Exhibit 2: The most inflation sensitive groups in the S&P 500

Regime Shift from Growth to Value continues 

As a result of rising inflation, US bond yields have risen precipitously in 2022, with the flagship US 10-year bond yield nearly doubling from 1.5% at the start of the year to 2.9%. As we wrote in our recent note, “Regime Shifts - Why the S&P 500 could underperform Alternative Weighted ETFs”, a rise in interest rates has a profound effect on the relative fortunes of Growth stocks, and in turn the performance of cap versus alternatively weighted indices. 

Higher interest rates are often a headwind for growth companies, since Growth stocks often rely on future earnings potentially more than their Value counterparts, hence they have a higher sensitivity to changes in the discount rate. When interest rates rise, their future earnings are discounted heavily and therefore earnings are downgraded more for Growth names than Value ones. The oversized weight of Tech (growth) within the S&P 500 means that any underperformance of Growth stocks will lead to underperformance of cap weight vs alternatively weighted products (as evidenced by the strong correlation in Exhibit 3). This year the S&P 500 Value index has outperformed the S&P 500 Growth index by 15.0% and the Syntax Stratified LargeCap index has outperformed the S&P 500 index by 5.7% (to 4.28.2022). 

Exhibit 3: S&P 500 recently underperforms as Value outperforms


We note that the style biases that are so pronounced in the US LargeCap universe are not prevalent in other regions or size segments, where tech is far less dominant.
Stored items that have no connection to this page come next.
(** line 203: the text written to the hypothesis report *)
Definition hypothesis_text (st : State) : string :=
  match hyp_lines st with
  | [] => no_eligible_placeholder
  | ls => String.concat newline ls
  end.

Definition insight_summary : string :=
  "# 🔑 Insight Summary (Top 5–8)

Fill this section using the generated plots in `visuals/plots/` and the stats in `reports/hypothesis_testing.md`.

- Example insights to consider:
  - Categories with highest **revenue** and **return rate**
  - **Device** with higher return tendency
  - **Regions** with late deliveries
  - **Discount** impact on **quantity** or **returns**
  - **Top brands** by return rate

Attach plot filenames next to each insight and add a specific recommended action.
".

(** lines 192-219 *)
Definition write_reports : M State unit :=
  st <- get ;;
  modify (write_file "reports/hypothesis_testing.md" (hypothesis_text st)) ;;
  modify (write_file "reports/insight_summary.md" insight_summary).

(** [main] on the table [pd.read_csv] returned.  Paths are relative to the
    base directory. *)
Definition main (df0 : DataFrame) : M State unit :=
  match enrich df0 with
  | (Ok _, df) =>
      dq <- lift (quality_report df (outlier_counts df)) ;;
      modify (write_file "reports/data_quality_report.md" dq) ;;
      analyses df ;;
      write_reports
  | (Raise e, _) => raise e
  end.

End Program.

(** A library double for closed examples: dates do not parse, non-numeric
    arithmetic raises, float products are exact, a chart with no bar and a
    test on an empty table raise, and the statistical calls otherwise answer
    with fixed numbers. *)
Definition fixture_chi2 (tab : Crosstab) : result (float * float * Z) :=
  match ct_index tab, ct_columns tab with
  | _ :: _, _ :: _ => Ok (Some (qz 0), Some (qz 1), 0%Z)
  | _, _ => Raise ValueError
  end.

Definition fixture_render (p : Plot) : result unit :=
  match plot_bars p with
  | [] => Raise IndexError
  | _ => Ok tt
  end.

Lemma fixture_chi2_empty (tab : Crosstab) :
  ct_index tab = [] ∨ ct_columns tab = [] -> fixture_chi2 tab = Raise ValueError.
Proof.
  unfold fixture_chi2. intros [-> | ->]; [done|]. by destruct (ct_index tab).
Qed.

Lemma fixture_render_empty (p : Plot) :
  plot_bars p = [] -> ∃ e, fixture_render p = Raise e.
Proof. unfold fixture_render. intros ->. by eexists. Qed.

Definition fixture : Externals := {|
  to_datetime := fun _ => Raise ValueError;
  float_mul := fun x y => Num (x * y)%Qc;
  float_mul_exact := fun x y _ => eq_refl;
  object_mul := fun _ _ => Raise TypeError;
  object_astype_float := fun _ => Raise ValueError;
  chi2_contingency := fixture_chi2;
  chi2_contingency_empty := fixture_chi2_empty;
  ols_fit := fun _ _ => Ok (Some (qz 0), Some (qz 1));
  corr := fun _ _ => Ok None;
  render_bar := fixture_render;
  render_bar_empty := fixture_render_empty;
  object_group_sum := fun _ _ => Raise TypeError;
  object_group_rate := fun _ _ => Raise TypeError;
  object_group_sum_keys := fun _ _ r (H : Raise TypeError = Ok r) =>
    match H in _ = y return match y with Ok _ => _ | Raise _ => True end with
    | eq_refl => I
    end;
  object_group_rate_keys := fun _ _ r (H : Raise TypeError = Ok r) =>
    match H in _ = y return match y with Ok _ => _ | Raise _ => True end with
    | eq_refl => I
    end;
  quality_report := fun _ _ => Ok "";
  fmt_3f := fun _ => "";
  fmt_4f := fun _ => "";
  fmt_4g := fun _ => "";
  fmt_int := fun _ => ""
|}.

(** ** The statements of the specification, and sample tables *)

(** The age bands in the specification's words: closed at 18, open above 55. *)
Definition age_bands_as_specified (band : cell -> cell) : Prop :=
  ∀ x : Qc,
    ((qz 18 ≤ x ∧ x ≤ qz 25)%Qc -> band (Num x) = Str "18-25") ∧
    ((qz 25 < x ∧ x ≤ qz 35)%Qc -> band (Num x) = Str "26-35") ∧
    ((qz 35 < x ∧ x ≤ qz 45)%Qc -> band (Num x) = Str "36-45") ∧
    ((qz 45 < x ∧ x ≤ qz 55)%Qc -> band (Num x) = Str "46-55") ∧
    ((qz 55 < x)%Qc -> band (Num x) = Str "55+") ∧
    ((x < qz 18)%Qc -> band (Num x) = NaN).

(** The frame of the enrichment in the specification's words: no column
    that was there before, other than the date column, changes. *)
Definition enrichment_changes_only_dates : Prop :=
  ∀ (E : Externals) (df : DataFrame) (c : string),
    c ∈ column_names df -> c ≠ "OrderDate" ->
    getitem (enrich df).2 c = getitem df c.

Definition table_age_with_group : DataFrame :=
  mkDataFrame [0]
    [("Age", mkSeries Float64 [Num (qz 30)]);
     ("AgeGroup", mkSeries Object [Str "adult"])].

Definition table_ages : DataFrame :=
  mkDataFrame [0; 1; 2; 3; 4; 5]
    [("Age", mkSeries Float64
               [Num (qz 24); Num (qz 25); Num (qz 26); Num (qz 60); Num (qz 17); NaN])].

Definition table_price_quantity : DataFrame :=
  mkDataFrame [0; 1]
    [("Price", mkSeries Int64 [Num (qz 10); Num (qz 20)]);
     ("Quantity", mkSeries Int64 [Num (qz 2); Num (qz 3)])].

Definition table_with_revenue : DataFrame :=
  mkDataFrame [0; 1]
    [("Price", mkSeries Int64 [Num (qz 10); Num (qz 20)]);
     ("Quantity", mkSeries Int64 [Num (qz 2); Num (qz 3)]);
     ("Revenue", mkSeries Float64 [Num (qz 7); NaN])].

(** The two additive properties of the outlier count in the specification's
    words: the bounds are those of the column before the row is added. *)
Definition adding_inside_keeps_count : Prop :=
  ∀ (s : list Qc) (v lower upper : Qc),
    iqr_bounds s = Some (lower, upper) -> (lower < v ∧ v < upper)%Qc ->
    iqr_outliers_count (s ++ [v]) = iqr_outliers_count s.

Definition adding_above_adds_one : Prop :=
  ∀ (s : list Qc) (v lower upper : Qc),
    iqr_bounds s = Some (lower, upper) -> (upper < v)%Qc ->
    iqr_outliers_count (s ++ [v]) = S (iqr_outliers_count s).

Definition column_0112 : list Qc := [qz 0; qz 1; qz 1; qz 2].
We believe that a significant value exposure explains why the MSCI EAFE and the S&P 600 have fared better in relative terms versus their alternatively weighted counterparts so far this year. 

Market turbulence drives renewed interest in defensive equities  

The recent market volatility stemming from the Russia-Ukraine conflict amidst rising interest rates has prompted stocks in selective defensive groupings to outperform in Q4 2021 and 2022 (Exhibit 4).

Exhibit 4: Performance of the Affinity Defensive Theme in S&P 500

Stratified Weight Indices have a consistently higher allocation to defensive business risks (Exhibit 5) due to their diversified methodology which does not favor any one sector or industry (such as technology in the S&P 500 or Industrials in MSCI EAFE).

Exhibit 5: S&P 500 Exposure to Defensive Equities
   
The result is that Stratified Weight has less cyclicality and a higher weight in the defensive business groupings for all our major regions and size segments (Exhibit 6). 

Exhibit 6: Core Benchmark Exposure to Defensive Equities


Conclusion  

The decline in the S&P 500 this year has been attributed to (amongst other things) stress from the Russia-Ukraine conflict and rising inflation and interest rates. We believe that historically high levels of concentration, due to the cap weighted index methodology is exacerbating the decline. 

The index is not only overexposed to Technology-related business risks, but also by extension overexposed to rising interest rates, inflation, the business cycle and unrealistic earnings expectations. 

Now more than ever, we believe that the S&P 500 is taking diversifiable risks in its attempt to capture the market equity risk premium and that a more diversified index, namely the Stratified LargeCap Index offers a better representation of the broad market for those investors wishing to invest in equities without taking an outsized view on any sector, industry or company.